Aus alledem folgt, dass alle notwendigen Schutzmaßnahmen auf die Generalklausel des § 28 Abs. 1 Satz 1 IfSG gestützt werden können (vgl. BayVGH, Beschl. v. 30.03.2020 – 20 CS 20.611 – juris Rn. 10-16).

Entgegen der von den Antragstellern vertretenen Auffassung sind auch keine milderen Mittel vorhanden. Weder mit einer Beobachtung nach § 29 IfSG noch mit der Durchführung eines Corona-Tests kann der weiteren Ausbreitung der Pandemie wirksam begegnet werden.

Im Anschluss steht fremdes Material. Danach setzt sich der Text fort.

(** C34: labels.  For every path, of whatever bytes, the segments of its label
    are the segments of the path with the numeric, UUID and hexadecimal ones
    replaced; no such segment is left; and two paths get the same label
    exactly when they agree on all the other segments and on the places of
    the replaced ones. *)
Theorem sanitize_path_labels (p q : string) :
  splitPath (SanitizePath p) = sanitize_part <$> splitPath p /\
  Forall (fun part => is_id part = false) (splitPath (SanitizePath p)) /\
  (SanitizePath p = SanitizePath q <->
   sanitize_part <$> splitPath p = sanitize_part <$> splitPath q).
Proof.
  split; [apply split_sanitize|]. split.
  - rewrite split_sanitize. apply Forall_fmap, Forall_true. apply sanitize_part_not_id.
  - split; [|intros E; by rewrite !sanitize_join, E].
    intros E. by rewrite <- !split_sanitize, E.
Qed.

Insoweit hat das Verwaltungsgericht auch noch einmal zutreffend darauf abgehoben, dass die aktuelle Infektionsgefahr insbesondere dadurch extrem risikobehaftet ist, dass bislang unentdeckt infizierte Personen sich im öffentlichen, aber auch im privaten Raum bewegen und andere unwissentlich infizieren (vgl. Beschlussabdruck Seite 7). Dem kann durch eine Beobachtung oder gar einen Test nicht wirksam begegnet werden, da der Test wie auch die Beobachtung angesichts der exponentiellen Ausbreitung des SARS-CoV-2-Virus nur unzureichend sichere Erkenntnismittel darstellen.

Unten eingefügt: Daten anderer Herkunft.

(** The type of a writer, as [%T] prints it. *)
Definition writer_type (w : Writer) : string :=
  match w with
  | ServerWriter _ _ => "*http.response"
  | responseWriter _ => "*metrics.responseWriter"
  | statusWriter _ => "*handler.statusWriter"
  end.

Section Proxy.
Context {N W : Type} `{!Component (Upstream N) W, !Component Clock W}.
(** The base transport, for the outgoing request at hand. *)
Context (base : OutRequest -> N -> Request -> Reply * N).
(** The headers and the body of a response, and whether copying it succeeds. *)
Context (response : nat -> Header * string * bool).
Context (lib : ProxyLib).

(** The headers of a request before [Rewrite]: the hop-by-hop headers go, and
    those of an upgrade are set again. *)
Definition forwarded_header (h : Header) : Header :=
  let out := removeHopByHopHeaders h in
  let out := if HeaderValuesContainsToken (values h "Te") "trailers"
             then header_Set out "Te" "trailers" else out in
  let up := upgradeType h in
  let out := if bool_decide (up <> "")
             then header_Set (header_Set out "Connection" "Upgrade") "Upgrade" up else out in
  strip_forwarding out.

(** No [User-Agent] is added to a request that has none. *)
Definition plain_agent (out : OutRequest) : OutRequest :=
  mkOut (out_Method out) (out_URL out) (out_Host out)
    (match out_Header out !! "User-Agent" with
     | Some _ => out_Header out
     | None => header_Set (out_Header out) "User-Agent" ""
     end) (out_Body out).

(** The request that goes out. *)
Definition outgoing (target : URL) (r : HttpRequest) : OutRequest :=
  plain_agent (Rewrite target r
    (mkOut (rq_Method r) (mkURL "" "" (rq_Path r) (lib_clean_query lib (rq_RawQuery r))) (rq_Host r)
       (forwarded_header (rq_Header r)) (rq_Body r))).

(** The errors of a switch of protocols. *)
Definition bad_client_protocol (p : string) : error :=
  errors_New ("client tried to switch to invalid protocol " +:+ lib_quote lib p).

(** [handleUpgradeResponse] up to the point where the connections are joined:
    the error it ends with, if any. *)
Definition upgrade_error (out : OutRequest) (resp : nat) (wr : Writer) : option error :=
  let reqUp := upgradeType (out_Header out) in
  let resUp := upgradeType (fst (fst (response resp))) in
  if negb (IsPrint resUp) then
    Some (errors_New ("backend tried to switch to invalid protocol " +:+ lib_quote lib resUp))
  else if negb (EqualFold reqUp resUp) then
    Some (errors_New ("backend tried to switch protocol " +:+ lib_quote lib resUp +:+ " when " +:+
                      lib_quote lib reqUp +:+ " was requested"))
  else if negb (lib_duplex lib resp) then
    Some (errors_New "internal error: 101 switching protocols response with non-writable body")
  else match controller_Hijack wr with
       | ErrNotSupported =>
           Some (errors_New ("can't switch protocols using non-Hijacker ResponseWriter type " +:+
                             writer_type wr))
       | Connection => None
       end.

(** [copyHeader]: the values are added to those already set. *)
Definition copyHeader (dst src : Header) : Header :=
  union_with (fun a b => Some (a ++ b)) dst src.

(** What is answered, by the result of the round trip. *)
Definition proxy_answer (out : OutRequest) (ctx : Ctx) (wr : Writer) (w : ResponseWriter)
    (o : outcome (option Response * option error)) : outcome unit * ResponseWriter :=
  match o with
  | Panic m => (Panic m, w)
  | Return (_, Some err) =>
      (Return tt, ErrorHandler w (Path (out_URL out)) (ctx_err ctx) err)
  | Return (None, None) => (Panic "nil pointer dereference", w)
  | Return (Some resp, None) =>
      if StatusCode resp =? StatusSwitchingProtocols then
        match upgrade_error out (resp_id resp) wr with
        | Some err => (Return tt, ErrorHandler w (Path (out_URL out)) (ctx_err ctx) err)
        | None => lib_takeover lib out resp w
        end
      else
      let '(h, body, copied) := response (resp_id resp) in
      let h := ModifyResponse out (removeHopByHopHeaders h) in
      let w := mkWriter (copyHeader (w_header w) h) (w_sent w) (w_body w) (w_calls w) in
      let w := WriteHeader w (StatusCode resp) in
      let w := Write w (Bytes body) in
      if copied then (Return tt, w) else (Panic "net/http: abort Handler", w)
  end.

(** The round trip of a request, with the next two readings of the clock. *)
Definition proxy_RoundTrip (target : URL) (ctx : Ctx)
    (env : CircuitBreaker -> CircuitBreaker) (r : HttpRequest) (s : W) : RtResult N :=
  let out := outgoing target r in
  let up : Upstream N := get s in
  let rd := fst (read_clock 2 s) in
  RoundTrip (base out) (ctx_wait ctx) (breaker up) env (rd 0%nat) (rd 1%nat)
    (mkRequest (out_Method out) (out_Body out) None) (network up).

Definition proxy_ServeHTTP (target : URL) (ctx : Ctx) (wr : Writer)
    (env : CircuitBreaker -> CircuitBreaker) : Handler W :=
  fun r w s =>
    let up := upgradeType (rq_Header r) in
    if negb (IsPrint up) then
      (Return tt, ErrorHandler w (rq_Path r) (ctx_err ctx) (bad_client_protocol up), s)
    else
    let res := proxy_RoundTrip target ctx env r s in
    let s := put (mkUpstream (rt_cb res) (rt_world res)) (snd (read_clock 2 s)) in
    (proxy_answer (outgoing target r) ctx wr w (rt_out res), s).
End Proxy.

(** ** Lemmas *)

Lemma contains_app (a sub b : string) : contains (a +:+ sub +:+ b) sub = true.
Proof.
  induction a as [|c a IH].
  - change ("" +:+ sub +:+ b) with (sub +:+ b). pose proof (has_prefix_refl sub b) as H.
    destruct (sub +:+ b); cbn [contains]; apply orb_true_iff; by left.
  - rewrite string_app_cons. cbn [contains]. apply orb_true_iff. by right.
Qed.

Lemma ErrorHandler_status (w : ResponseWriter) (path : string) (ce : option error) (e : error) :
  let status :=
    if contains (Error e) "circuit breaker is open" then StatusServiceUnavailable
    else if errors_Is e DeadlineExceeded ||
            match ce with Some e => errors_Is e DeadlineExceeded | None => false end
         then StatusGatewayTimeout else StatusBadGateway in
  exists pd, pd_Status pd = status /\ pd_Instance pd = path /\
    ErrorHandler w path ce e = writeProblemDetails w status pd.
Proof.
  unfold ErrorHandler. destruct (contains _ _); [by exists (service_unavailable path)|].
  destruct (_ || _)%bool; [by exists (gateway_timeout path)|by exists (bad_gateway path)].
Qed.

(** The status the error handler picks. *)
Definition error_status (ctx_err : option error) (e : error) : Z :=
  if contains (Error e) "circuit breaker is open" then 503
  else if errors_Is e DeadlineExceeded ||
          match ctx_err with Some e => errors_Is e DeadlineExceeded | None => false end
       then 504 else 502.

Lemma ErrorHandler_final (w : ResponseWriter) (path : string) (ce : option error) (e : error) :
  w_sent w = None -> final_status (ErrorHandler w path ce e) = error_status ce e.
Proof.
  intros Hw. destruct (ErrorHandler_status w path ce e) as (pd & _ & _ & E). rewrite E.
  unfold final_status. by rewrite problem_sent, Hw.
Qed.

(** Through a wrapped writer an upgrade ends with an error. *)
Lemma upgrade_error_some response lib (out : OutRequest) (resp : nat) (wr : Writer) :
  wrapped wr ->
  exists e, upgrade_error response lib out resp wr = Some e /\
    let resUp := upgradeType (fst (fst (response resp))) in
    (IsPrint resUp = true -> EqualFold (upgradeType (out_Header out)) resUp = true ->
     lib_duplex lib resp = true ->
     e = errors_New ("can't switch protocols using non-Hijacker ResponseWriter type " +:+
                     writer_type wr)).
Proof.
  intros Hwr. unfold upgrade_error. cbv zeta.
  destruct (IsPrint _); cbn [negb]; [|by eexists].
  destruct (EqualFold _ _); cbn [negb]; [|by eexists].
  destruct (lib_duplex _ _); cbn [negb]; [|by eexists].
  destruct wr; [done| |]; by eexists.
Qed.

Lemma copyHeader_lookup (dst src : Header) (k : string) :
  header_Get (copyHeader dst src) k =
  match dst !! canonical_key k with Some (v :: _) => v | Some [] | None => header_Get src k end.
Proof.
  unfold header_Get, copyHeader. rewrite lookup_union_with.
  by destruct (dst !! canonical_key k) as [[|v vs]|], (src !! canonical_key k) as [[|v' vs']|].
Qed.

(** *** The headers of a response *)

Lemma ModifyResponse_other (out : OutRequest) (h : Header) (k : string) :
  k <> "X-Gateway" -> k <> "X-Forwarded-Host" -> ModifyResponse out h !! k = h !! k.
Proof.
  intros H1 H2. unfold ModifyResponse, header_Set.
  assert (E : forall h' k' v, canonical_key k' <> k -> <[canonical_key k' := v]> (h' : Header) !! k = h' !! k)
    by (intros; by rewrite lookup_insert_ne).
  case_bool_decide; rewrite !E; try done; by intros E'; symmetry in E'.
Qed.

Würde sich die (inzwischen aufgehobene) Allgemeinverfügung in Gestalt ihrer Ziffer 1. mit hoher Wahrscheinlichkeit als offensichtlich rechtmäßig erweisen, so würde – die Nichterweislichkeit der offensichtlichen Rechtmäßigkeit einmal unterstellt – ebenfalls eine Interessenabwägung aus den im verwaltungsgerichtlichen Beschluss getroffenen Erwägungen zugunsten des öffentlichen Interesses ausfallen.

Die Kostenentscheidung folgt aus § 154 Abs. 2 VwGO, die Streitwertfestsetzung beruht auf § 47 Abs. 1, § 53 Abs. 2, § 52 Abs. 2 GKG.

Dieser Beschluss ist unanfechtbar (§ 152 Abs. 1 VwGO, § 68 Abs. 1 Satz 5, § 66 Abs. 3 Satz 3 GKG).